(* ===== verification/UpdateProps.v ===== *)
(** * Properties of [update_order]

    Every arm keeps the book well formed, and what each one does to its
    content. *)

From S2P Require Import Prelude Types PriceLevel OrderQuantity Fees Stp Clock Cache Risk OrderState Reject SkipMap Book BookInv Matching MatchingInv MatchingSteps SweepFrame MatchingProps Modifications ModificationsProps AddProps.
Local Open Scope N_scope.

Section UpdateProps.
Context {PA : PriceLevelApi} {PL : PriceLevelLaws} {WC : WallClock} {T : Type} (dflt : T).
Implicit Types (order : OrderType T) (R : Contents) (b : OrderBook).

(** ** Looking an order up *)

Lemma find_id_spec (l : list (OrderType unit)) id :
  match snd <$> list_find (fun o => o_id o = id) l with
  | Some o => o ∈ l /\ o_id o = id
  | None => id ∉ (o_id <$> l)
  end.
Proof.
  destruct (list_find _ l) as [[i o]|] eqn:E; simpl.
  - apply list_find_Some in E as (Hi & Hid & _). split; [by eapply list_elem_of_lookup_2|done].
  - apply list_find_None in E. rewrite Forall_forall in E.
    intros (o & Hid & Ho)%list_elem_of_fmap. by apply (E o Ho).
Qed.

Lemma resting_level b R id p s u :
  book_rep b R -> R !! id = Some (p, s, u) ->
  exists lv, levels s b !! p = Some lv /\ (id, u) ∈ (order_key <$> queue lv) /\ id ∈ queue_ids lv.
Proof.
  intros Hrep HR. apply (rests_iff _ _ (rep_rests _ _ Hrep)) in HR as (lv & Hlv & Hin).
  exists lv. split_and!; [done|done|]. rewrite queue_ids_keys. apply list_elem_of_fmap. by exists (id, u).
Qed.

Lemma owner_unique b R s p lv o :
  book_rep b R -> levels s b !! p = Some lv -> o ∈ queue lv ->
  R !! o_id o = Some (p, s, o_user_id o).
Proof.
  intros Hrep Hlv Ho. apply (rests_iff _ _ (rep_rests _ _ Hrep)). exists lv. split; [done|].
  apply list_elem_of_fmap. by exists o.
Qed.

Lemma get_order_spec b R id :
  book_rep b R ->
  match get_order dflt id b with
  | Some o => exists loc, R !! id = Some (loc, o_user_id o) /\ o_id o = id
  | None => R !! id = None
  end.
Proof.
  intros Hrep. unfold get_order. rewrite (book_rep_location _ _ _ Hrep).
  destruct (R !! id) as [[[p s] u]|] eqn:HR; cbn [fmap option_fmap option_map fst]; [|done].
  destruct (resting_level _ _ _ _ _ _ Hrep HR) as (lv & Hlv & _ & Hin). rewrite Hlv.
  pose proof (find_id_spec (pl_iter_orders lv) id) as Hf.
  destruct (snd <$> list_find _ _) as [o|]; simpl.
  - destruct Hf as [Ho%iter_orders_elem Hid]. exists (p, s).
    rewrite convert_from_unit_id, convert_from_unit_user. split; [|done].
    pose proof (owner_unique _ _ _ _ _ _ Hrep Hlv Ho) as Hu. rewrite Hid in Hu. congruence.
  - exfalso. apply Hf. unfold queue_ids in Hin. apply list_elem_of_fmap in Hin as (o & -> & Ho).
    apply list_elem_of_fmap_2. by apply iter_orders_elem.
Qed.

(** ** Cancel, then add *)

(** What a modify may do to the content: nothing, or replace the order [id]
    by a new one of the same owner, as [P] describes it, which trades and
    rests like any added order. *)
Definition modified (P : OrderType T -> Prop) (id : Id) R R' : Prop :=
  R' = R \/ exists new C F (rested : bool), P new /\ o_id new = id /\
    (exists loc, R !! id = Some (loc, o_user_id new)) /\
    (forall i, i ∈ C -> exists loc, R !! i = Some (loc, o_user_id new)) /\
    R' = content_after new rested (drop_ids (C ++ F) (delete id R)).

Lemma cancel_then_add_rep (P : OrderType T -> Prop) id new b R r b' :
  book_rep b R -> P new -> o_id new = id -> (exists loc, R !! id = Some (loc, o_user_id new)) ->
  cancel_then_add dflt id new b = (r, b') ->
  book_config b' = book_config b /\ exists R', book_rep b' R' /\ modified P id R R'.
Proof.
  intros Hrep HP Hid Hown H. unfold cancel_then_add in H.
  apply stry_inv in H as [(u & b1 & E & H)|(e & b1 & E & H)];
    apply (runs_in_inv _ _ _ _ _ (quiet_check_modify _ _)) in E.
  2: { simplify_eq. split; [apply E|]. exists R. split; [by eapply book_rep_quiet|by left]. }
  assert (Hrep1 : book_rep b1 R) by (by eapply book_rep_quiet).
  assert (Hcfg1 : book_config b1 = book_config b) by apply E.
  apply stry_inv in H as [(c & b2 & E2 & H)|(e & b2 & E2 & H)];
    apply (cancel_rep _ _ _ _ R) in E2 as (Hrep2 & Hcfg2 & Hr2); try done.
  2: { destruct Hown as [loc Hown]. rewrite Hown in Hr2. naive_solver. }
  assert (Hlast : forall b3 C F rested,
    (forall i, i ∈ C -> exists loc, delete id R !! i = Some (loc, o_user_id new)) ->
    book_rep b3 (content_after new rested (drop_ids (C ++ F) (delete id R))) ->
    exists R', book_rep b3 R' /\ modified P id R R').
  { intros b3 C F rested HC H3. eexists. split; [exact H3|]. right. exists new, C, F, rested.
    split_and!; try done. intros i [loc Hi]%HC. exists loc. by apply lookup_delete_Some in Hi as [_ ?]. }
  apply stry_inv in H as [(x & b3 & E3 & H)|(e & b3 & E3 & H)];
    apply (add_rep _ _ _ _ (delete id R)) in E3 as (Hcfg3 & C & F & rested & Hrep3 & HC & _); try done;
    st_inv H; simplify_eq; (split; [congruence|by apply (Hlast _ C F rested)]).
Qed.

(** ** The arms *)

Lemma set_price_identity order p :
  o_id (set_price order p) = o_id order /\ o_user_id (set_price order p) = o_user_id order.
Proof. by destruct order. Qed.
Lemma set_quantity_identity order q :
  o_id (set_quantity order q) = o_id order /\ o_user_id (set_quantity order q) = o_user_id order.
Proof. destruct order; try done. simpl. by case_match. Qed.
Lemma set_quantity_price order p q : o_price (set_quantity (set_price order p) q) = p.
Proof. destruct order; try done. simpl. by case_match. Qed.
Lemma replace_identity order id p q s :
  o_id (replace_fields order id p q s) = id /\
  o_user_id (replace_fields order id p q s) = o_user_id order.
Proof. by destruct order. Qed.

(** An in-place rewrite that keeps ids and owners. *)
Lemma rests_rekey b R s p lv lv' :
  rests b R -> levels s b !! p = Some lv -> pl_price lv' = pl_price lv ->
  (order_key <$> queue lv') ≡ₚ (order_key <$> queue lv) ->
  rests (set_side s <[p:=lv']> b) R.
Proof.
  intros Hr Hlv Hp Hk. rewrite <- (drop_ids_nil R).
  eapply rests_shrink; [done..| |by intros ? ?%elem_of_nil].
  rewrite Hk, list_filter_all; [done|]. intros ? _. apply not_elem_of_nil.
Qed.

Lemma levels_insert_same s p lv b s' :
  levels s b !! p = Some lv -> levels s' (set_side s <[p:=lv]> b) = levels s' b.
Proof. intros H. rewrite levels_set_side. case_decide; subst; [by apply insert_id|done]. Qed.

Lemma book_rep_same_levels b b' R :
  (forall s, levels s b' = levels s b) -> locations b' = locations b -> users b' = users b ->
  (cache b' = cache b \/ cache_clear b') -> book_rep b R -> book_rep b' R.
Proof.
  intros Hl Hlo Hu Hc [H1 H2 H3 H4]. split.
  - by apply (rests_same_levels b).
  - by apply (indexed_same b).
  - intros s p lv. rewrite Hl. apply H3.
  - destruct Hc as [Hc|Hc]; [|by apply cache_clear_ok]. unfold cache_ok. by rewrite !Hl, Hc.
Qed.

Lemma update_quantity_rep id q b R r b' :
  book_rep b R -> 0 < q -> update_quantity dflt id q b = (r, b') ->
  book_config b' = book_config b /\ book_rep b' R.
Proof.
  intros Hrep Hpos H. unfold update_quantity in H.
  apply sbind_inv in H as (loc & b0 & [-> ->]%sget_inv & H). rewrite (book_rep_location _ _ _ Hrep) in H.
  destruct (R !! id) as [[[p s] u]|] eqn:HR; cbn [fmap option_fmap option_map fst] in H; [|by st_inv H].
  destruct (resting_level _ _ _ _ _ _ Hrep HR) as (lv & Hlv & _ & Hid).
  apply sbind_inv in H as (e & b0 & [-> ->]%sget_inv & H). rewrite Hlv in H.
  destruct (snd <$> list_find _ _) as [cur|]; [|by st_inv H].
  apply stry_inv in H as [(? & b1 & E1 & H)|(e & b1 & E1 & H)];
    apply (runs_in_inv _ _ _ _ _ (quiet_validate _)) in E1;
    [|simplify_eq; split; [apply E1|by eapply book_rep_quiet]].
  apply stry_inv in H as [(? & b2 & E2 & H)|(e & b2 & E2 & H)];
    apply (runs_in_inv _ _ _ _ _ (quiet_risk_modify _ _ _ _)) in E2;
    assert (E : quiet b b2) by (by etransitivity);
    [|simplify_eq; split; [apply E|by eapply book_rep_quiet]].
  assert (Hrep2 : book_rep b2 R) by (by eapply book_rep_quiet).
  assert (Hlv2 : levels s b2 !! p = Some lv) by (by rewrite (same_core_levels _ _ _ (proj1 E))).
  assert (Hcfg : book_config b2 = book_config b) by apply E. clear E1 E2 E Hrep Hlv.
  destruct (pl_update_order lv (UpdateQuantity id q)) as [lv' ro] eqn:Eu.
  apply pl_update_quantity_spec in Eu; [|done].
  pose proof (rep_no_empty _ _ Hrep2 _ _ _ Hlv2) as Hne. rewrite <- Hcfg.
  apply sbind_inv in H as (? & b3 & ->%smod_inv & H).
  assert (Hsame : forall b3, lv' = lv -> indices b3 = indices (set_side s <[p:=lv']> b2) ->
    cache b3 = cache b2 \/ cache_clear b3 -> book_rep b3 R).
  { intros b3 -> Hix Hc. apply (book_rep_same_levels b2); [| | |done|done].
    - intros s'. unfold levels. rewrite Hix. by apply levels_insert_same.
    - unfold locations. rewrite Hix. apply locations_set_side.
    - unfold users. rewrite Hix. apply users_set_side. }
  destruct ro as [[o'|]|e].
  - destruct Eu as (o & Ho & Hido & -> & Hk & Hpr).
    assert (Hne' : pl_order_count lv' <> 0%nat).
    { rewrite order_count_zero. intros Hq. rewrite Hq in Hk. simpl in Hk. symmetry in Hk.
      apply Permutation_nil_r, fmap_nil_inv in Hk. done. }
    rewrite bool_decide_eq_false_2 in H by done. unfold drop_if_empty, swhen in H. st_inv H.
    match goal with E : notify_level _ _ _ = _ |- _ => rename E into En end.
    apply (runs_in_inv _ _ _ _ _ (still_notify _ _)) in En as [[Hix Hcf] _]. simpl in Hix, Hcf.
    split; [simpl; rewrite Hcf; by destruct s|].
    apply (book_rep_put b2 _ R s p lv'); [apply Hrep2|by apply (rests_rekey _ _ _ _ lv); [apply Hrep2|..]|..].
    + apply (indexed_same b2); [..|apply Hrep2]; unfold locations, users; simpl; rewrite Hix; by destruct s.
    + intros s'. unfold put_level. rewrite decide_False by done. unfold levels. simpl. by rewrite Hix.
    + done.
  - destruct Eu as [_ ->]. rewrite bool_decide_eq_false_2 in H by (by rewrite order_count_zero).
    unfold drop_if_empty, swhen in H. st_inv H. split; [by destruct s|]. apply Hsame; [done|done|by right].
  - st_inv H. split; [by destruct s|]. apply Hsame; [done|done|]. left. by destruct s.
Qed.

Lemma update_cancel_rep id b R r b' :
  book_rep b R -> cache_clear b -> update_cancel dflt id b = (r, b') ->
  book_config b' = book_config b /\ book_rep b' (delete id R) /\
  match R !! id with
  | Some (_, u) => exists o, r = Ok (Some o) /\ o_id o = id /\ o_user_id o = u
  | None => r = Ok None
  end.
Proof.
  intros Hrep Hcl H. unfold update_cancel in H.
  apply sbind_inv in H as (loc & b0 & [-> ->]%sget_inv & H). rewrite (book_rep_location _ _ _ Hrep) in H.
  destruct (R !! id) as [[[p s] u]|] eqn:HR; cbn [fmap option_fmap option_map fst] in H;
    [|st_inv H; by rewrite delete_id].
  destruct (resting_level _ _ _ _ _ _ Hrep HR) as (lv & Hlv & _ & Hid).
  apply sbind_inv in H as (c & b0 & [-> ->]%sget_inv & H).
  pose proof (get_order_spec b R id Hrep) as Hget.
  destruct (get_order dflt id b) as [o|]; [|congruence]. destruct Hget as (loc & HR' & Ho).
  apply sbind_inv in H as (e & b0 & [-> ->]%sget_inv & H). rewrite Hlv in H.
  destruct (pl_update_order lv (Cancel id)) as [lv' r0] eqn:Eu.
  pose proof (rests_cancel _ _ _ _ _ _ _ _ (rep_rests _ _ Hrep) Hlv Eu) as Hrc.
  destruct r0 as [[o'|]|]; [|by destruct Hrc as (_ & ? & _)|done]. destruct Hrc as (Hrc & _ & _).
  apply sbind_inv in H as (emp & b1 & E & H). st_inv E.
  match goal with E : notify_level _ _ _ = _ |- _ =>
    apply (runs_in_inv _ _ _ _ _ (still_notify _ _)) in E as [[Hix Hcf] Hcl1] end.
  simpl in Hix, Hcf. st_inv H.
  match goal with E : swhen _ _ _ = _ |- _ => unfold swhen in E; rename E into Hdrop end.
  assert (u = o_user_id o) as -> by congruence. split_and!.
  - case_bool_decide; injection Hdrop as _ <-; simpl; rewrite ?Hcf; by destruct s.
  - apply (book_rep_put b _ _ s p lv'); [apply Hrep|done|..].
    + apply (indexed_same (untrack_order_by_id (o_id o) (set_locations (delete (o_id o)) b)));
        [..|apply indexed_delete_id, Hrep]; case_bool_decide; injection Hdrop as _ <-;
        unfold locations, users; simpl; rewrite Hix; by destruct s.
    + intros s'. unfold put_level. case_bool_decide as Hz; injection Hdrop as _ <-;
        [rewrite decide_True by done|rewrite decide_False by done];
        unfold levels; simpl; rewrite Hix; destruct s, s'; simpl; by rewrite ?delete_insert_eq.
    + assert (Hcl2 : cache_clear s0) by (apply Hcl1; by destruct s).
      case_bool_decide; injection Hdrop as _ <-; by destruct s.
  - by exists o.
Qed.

*****

Try it:
Set down exactly the lines from the opening line of the material through the line in which "Lemma owner_unique b" occurs, both included, and no other lines.

Reply to the exercise:
(* ===== verification/UpdateProps.v ===== *)
(** * Properties of [update_order]

    Every arm keeps the book well formed, and what each one does to its
    content. *)

From S2P Require Import Prelude Types PriceLevel OrderQuantity Fees Stp Clock Cache Risk OrderState Reject SkipMap Book BookInv Matching MatchingInv MatchingSteps SweepFrame MatchingProps Modifications ModificationsProps AddProps.
Local Open Scope N_scope.

Section UpdateProps.
Context {PA : PriceLevelApi} {PL : PriceLevelLaws} {WC : WallClock} {T : Type} (dflt : T).
Implicit Types (order : OrderType T) (R : Contents) (b : OrderBook).

(** ** Looking an order up *)

Lemma find_id_spec (l : list (OrderType unit)) id :
  match snd <$> list_find (fun o => o_id o = id) l with
  | Some o => o ∈ l /\ o_id o = id
  | None => id ∉ (o_id <$> l)
  end.
Proof.
  destruct (list_find _ l) as [[i o]|] eqn:E; simpl.
  - apply list_find_Some in E as (Hi & Hid & _). split; [by eapply list_elem_of_lookup_2|done].
  - apply list_find_None in E. rewrite Forall_forall in E.
    intros (o & Hid & Ho)%list_elem_of_fmap. by apply (E o Ho).
Qed.

Lemma resting_level b R id p s u :
  book_rep b R -> R !! id = Some (p, s, u) ->
  exists lv, levels s b !! p = Some lv /\ (id, u) ∈ (order_key <$> queue lv) /\ id ∈ queue_ids lv.
Proof.
  intros Hrep HR. apply (rests_iff _ _ (rep_rests _ _ Hrep)) in HR as (lv & Hlv & Hin).
  exists lv. split_and!; [done|done|]. rewrite queue_ids_keys. apply list_elem_of_fmap. by exists (id, u).
Qed.

Lemma owner_unique b R s p lv o :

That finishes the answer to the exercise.